Als Fotograf ist Steffen Diemer Autodidakt. Auch niemand in der Familie, der den Jungen seinerzeit für das Medium begeistert hätte. Was Diemer erinnert, ist die Gärtnerei des Onkels. Da habe die Mutter gearbeitet, pikiert, also Keimlinge versetzt. Auch Steffen Diemer hat die Hände in die Erde gesteckt, ein Fingerbad im Torf genommen, hat den Humus gerochen. Er riecht ihn noch heute, was seine Affinität zur Natur erklären dürfte, seine Liebe zu den Pflanzen. Freilich sind es nicht nur Pflanzen, Früchte, 32 Pflanzenteile, denen seine Aufmerksamkeit gilt.
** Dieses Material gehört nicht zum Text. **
(* ===== verification/ConvSample.v ===== *)
(** * The converter: sample surroundings

    Concrete instances of everything that the converter takes from outside: a registry
    where every image is bare, a gateway that solves nothing, a host without files, and a
    reading of states that has the documented behaviour ([state_laws]). *)

From stdpp Require Import gmap.
From S2P Require Import Prelude GoStrings Token GoText Ast Reference Imports KeyValue Scope Collection BuildArgs.
From S2P Require Import FlagUtil.
From S2P Require Import Effects ShellLex ShellWords Expand ConvApi Features Platform States RunMount RunShell Llb.
From S2P Require Import LocalState WaitBlock.
From S2P Require Import ConvState Conv ConvBuild ConvRun ConvSave WithDocker ConvAnswer.

Module Surroundings.

#[export] Instance list_order : RangeOrder := map_to_list.
#[export] Instance cache_order : CacheOrder := map_to_list.
#[export] Instance all_print : Unicode := fun _ => true.
#[export] Instance ascii_tables : UnicodeTables := {| wide_letter := fun _ => false; wide_digit := fun _ => false |}.
#[export] Instance always_quote : ShellEscape := fun s => "'" +:+ escapeShellSingleQuotes s +:+ "'".

#[export] Instance plain_platforms : Platforms := {|
  platforms_Parse := fun s => Ok (mkSpec s "linux" "" [] "");
  Normalize := fun p => p;
  Format := fun p => Architecture p;
  DefaultSpec := mkSpec "amd64" "linux" "" [] "" |}.

#[export] Instance plain_names : ImageNames := {|
  Named := string;
  ParseNormalizedNamed := Ok;
  TagNameOnly := id;
  WaitBlock.Tag := fun _ => None;
  Named_String := id;
  WithTag := fun n t => Ok (n +:+ ":" +:+ t);
  FamiliarString := id |}.

(** ** States *)

(** What is described by the first state that is not empty. *)
Fixpoint state_dir (s : State) : string :=
  match s with
  | SDir d s => if IsAbs d then d else path_Join [state_dir s; d]
  | SPlatform _ s | SUser _ s | SEnv _ _ s | SHost _ _ s | SFile _ s | SRun _ s | SExecMount _ _ _ s | SMerge (s :: _) => state_dir s
  | _ => "/"
  end.

Fixpoint state_env (s : State) (k : string) : option string :=
  match s with
  | SEnv k' v s => if String.eqb k k' then Some v else state_env s k
  | SPlatform _ s | SUser _ s | SDir _ s | SHost _ _ s | SFile _ s | SRun _ s | SExecMount _ _ _ s | SMerge (s :: _) => state_env s k
  | _ => None
  end.

Fixpoint state_empty (s : State) : bool :=
  match s with
  | SScratch => true
  | SPlatform _ s | SUser _ s | SDir _ s | SEnv _ _ s | SHost _ _ s => state_empty s
  | _ => false
  end.

#[export] Instance described : LLB := {|
  GetDir := fun s => Ok (state_dir s); GetEnv := state_env; is_scratch := state_empty |}.

#[export] Instance state_laws : LLBLaws.
Proof.
  split; try (by intros; split); try (by intros).
  - intros d s Hd. simpl. by rewrite Hd.
  - intros d s prev Hd [= <-] _. simpl. by rewrite Hd.
Qed.

(** ** The rest *)

Definition sample_target : Reference := mkRef KTarget "" "" "." "" "build".

#[export] Instance bare_world : Outside := {|
  ConvBuild.HOME := "/root";
  Getwd := "/work";
  Earthfile2LLB := fun _ _ w => (w, Fail "no Earthfile");
  ResolveImageConfig := fun name _ => Ok (mkImageConfig name "" (Ok NewImage));
  WithDigest := fun n d => Ok n;
  ResolveContext := fun _ _ => Err "no build context";
  Ref := unit;
  StateToRef := fun _ _ => Ok (Some tt);
  ReadFile := fun _ _ => Ok "0";
  ReadDir := fun _ _ => Ok tt;
  os_ReadFile := fun _ => Err "no such file";
  DirExists := fun _ => Ok true;
  Dockerfile2LLB := fun _ _ _ _ _ => Ok (SScratch, NewImage);
  run_tasks := fun _ _ w => (w, Ret tt) |}.

#[export] Instance no_wildcards : Wildcards := {|
  ExpandWildcard := fun _ _ _ => Ok []; target_names := fun _ => []; earthfile_not_exist := fun _ => true |}.

#[export] Instance run_env : RunEnv := {|
  exec_mount_sock := CapSupported;
  getDebuggerSecretKey := fun _ => "key";
  debugger_settings := fun _ _ => "{}";
  new_uuid := "uuid";
  RunOnLocalHostMagicStr := "run";
  CopyFileMagicStr := "copy";
  SendFileMagicStr := "send";
  oidc_params := fun _ => [];
  temp_dir := fun n => Ok ("/tmp/" +:+ n);
  sha256_hex := fun s => s;
  docker_ProcessWord := fun w _ => Ok w |}.

#[export] Instance file_hash : FileHash := {| sha1_hex := fun s => s; GetInodeBestEffort := fun _ => 0%Z |}.

#[export] Instance docker_env : DockerEnv := {|
  parse_compose := fun _ => Ok [];
  input_digest := fun s => s;
  SolveImageTar := fun _ _ _ _ => Ok tt;
  tar_GetID := fun _ => Ok "id";
  SolveImages_ := fun _ => Ok [];
  ImageLoadFromFileCommand := fun f => "docker load < " +:+ f;
  ImagePull := fun _ => Ok tt;
  ImageTag_ := fun _ _ => Ok tt;
  ParallelConversion := false;
  LocalRegistryAddr := "localhost:5000" |}.

#[export] Instance services : Services := {|
  ConvertCloneURL := fun u => Ok (u, "");
  go_build := fun _ _ w => w;
  skipper_ready := false;
  NoAutoSkip := false;
  HashTarget := fun _ _ => Ok "";
  skip_Exists := fun _ => Ok false;
  skip_Add := fun _ _ => 1;
  no_skip_fn := 0;
  ctx_Ref := fun _ => sample_target;
  ctx_Functions := fun _ => [];
  ctx_UseFunctionKeyword := fun _ => false |}.

(** ** A converter *)

Definition sample_resolver : Plat.Resolver := Plat.NewResolver (mkSpec "amd64" "linux" "" [] "").

Definition sample_opt : ConvertOpt :=
  mkOpt NewScope ∅ sample_resolver None "" "" None false false true true false false false false false false false false false "session".

Definition sample_world : World := mkWorld (mkStore ∅ ∅) ∅ [] [] [] ∅ ∅ ∅.

(** A new converter for the features [l]. *)
Definition sample_conv (l : list string) : Conv :=
  NewConverter sample_target NewScope (mkFeatures (list_to_set l) 0 8) "/work/Earthfile" (Local_ "context" [])
    (new_sts "id" sample_target sample_resolver (mkTargetInput "+build" "amd64" None false)) sample_opt 0 sample_world.

(** ... after FROM alpine. *)
Definition sample_based (l : list string) : Conv :=
  fst (From process_expression "alpine" Plat.DefaultPlatform false false [] (sample_conv l)).

(** The options of a command. *)
Definition sample_run (args : list string) (push transient : bool) : ConvertRunOpts :=
  mkConvertRunOpts "RUN" args false [] [] true false false false push false false false false [] false None false transient.

End Surroundings.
Im Prinzip ist ihm alles, fast alles bildwürdig, sofern es sich in seine kleine Welterzählung fügt. Fotografierend stiftet Diemer nicht großes Theater, sondern Kammerspiele in Schwarzweiß. Bei ihm liegt in der Ereignislosigkeit das Ereignis, die Sensation in der betonten Schlichtheit der Darstellung wie des Dargestellten. Diemers Bilderwelt ist ein Gegenentwurf zur Aufgeregtheit des digitalen Zeitalters, ist visuelle Antithese zu einer bunt flimmernden Ikonografie, der zu entkommen kaum noch möglich ist.
»Lange Zeiten«, hat der bekannte Modefotograf Paolo Roversi einmal gesagt, »geben der Seele Gelegenheit sich einzufinden.« Steffen Diemer genügen im Schnitt anderthalb Minuten, um seinen Bildern so etwas wie Seele einzuhauchen. Das klingt nach Metaphysik. Aber der Rückgriff auf ein historisches Verfahren ist bei Diemer nicht handwerkliches Muskelspiel, sondern ein Mittel, Bilder der anderen Art zu generieren: »Große stille Bilder«, um einen Begriff des Medienwissenschafters Norbert Bolz zu zitieren. Diemers Schöpfungen sind wie der Blick durchs Schlüsselloch auf eine andere Welt, auf eine Welt, die auf frappante Weise in sich ruht. Fragt man ihn nach Einflüssen, nennt er den Tschechen Josef Sudek. Bohrt man tiefer, kommt man auf Japan, wo Diemer mehrere Jahre gelebt und gearbeitet hat. Die dort gesammelten Erfahrungen haben fraglos Spuren hinterlassen. Speziell die Bekanntschaft mit der Tuschemalerei eines Hasegawa Tōhaku blieb nicht ohne Wirkung. Reduktion, Einfachheit, die
Suche nach dem Wesentlichen sind Gebote, denen sich auch Steffen Diemer in seiner Arbeit unterwirft. Was Steffen Diemer liefert, ist nicht ausschweifende Prosa, sondern Poesie auf den Punkt gebracht, sind in ihrer Schlichtheit Haikus mit bildnerischen Mitteln. Formal setzt er auf partielle Schärfe, testet extreme Hoch- oder Querformate aus, spielt mit Kontrasten, arrangiert seine Objekte überlegt im Raum. Auch addiert er immer wieder Bildfolgen zu nachgerade filmischer Tableaus. »Fotografien hatten immer ein spezifisches Gewicht«, sagt Günter Karl Bose. Jedenfalls im analogen Zeitalter besaß der Abzug noch eine Grammatur, eine Haptik, eine Oberfläche, einen Rand: letzterer bei Diemer, dem Verfahren geschuldet, von einer speziellen Anmutung. In digitalen Zeiten mutiert das Bild zum entmaterialisierten Datensatz. Steffen Diemers objekthafte Schöpfungen dagegen wiegen schwer. Im doppelten Sinne. Sorgfältig gerahmt und bisweilen vor ausgesuchten Textilien montiert, haben sie Gewicht. Und sie haben Tiefe, überraschen in ihrem historischen Anderssein und stimmen nachdenklich, indem sie regelmäßig Grundfragen unserer Existenz tangieren. Steht nicht die Tulpe für Blühen und Vergehen? Das Ei für ein geformtes Ideal? Und die profanen Schokoküsse? Sind sie nicht Glück – ein kleines Glück für wenig Geld?
Hans-Michael Koetzle: Womöglich könnte man von Aura sprechen (Auszug). Aus: Steffen Diemer: haruka ushiro. Ausstellungskatalog Galerie Albrecht, Berlin 2021.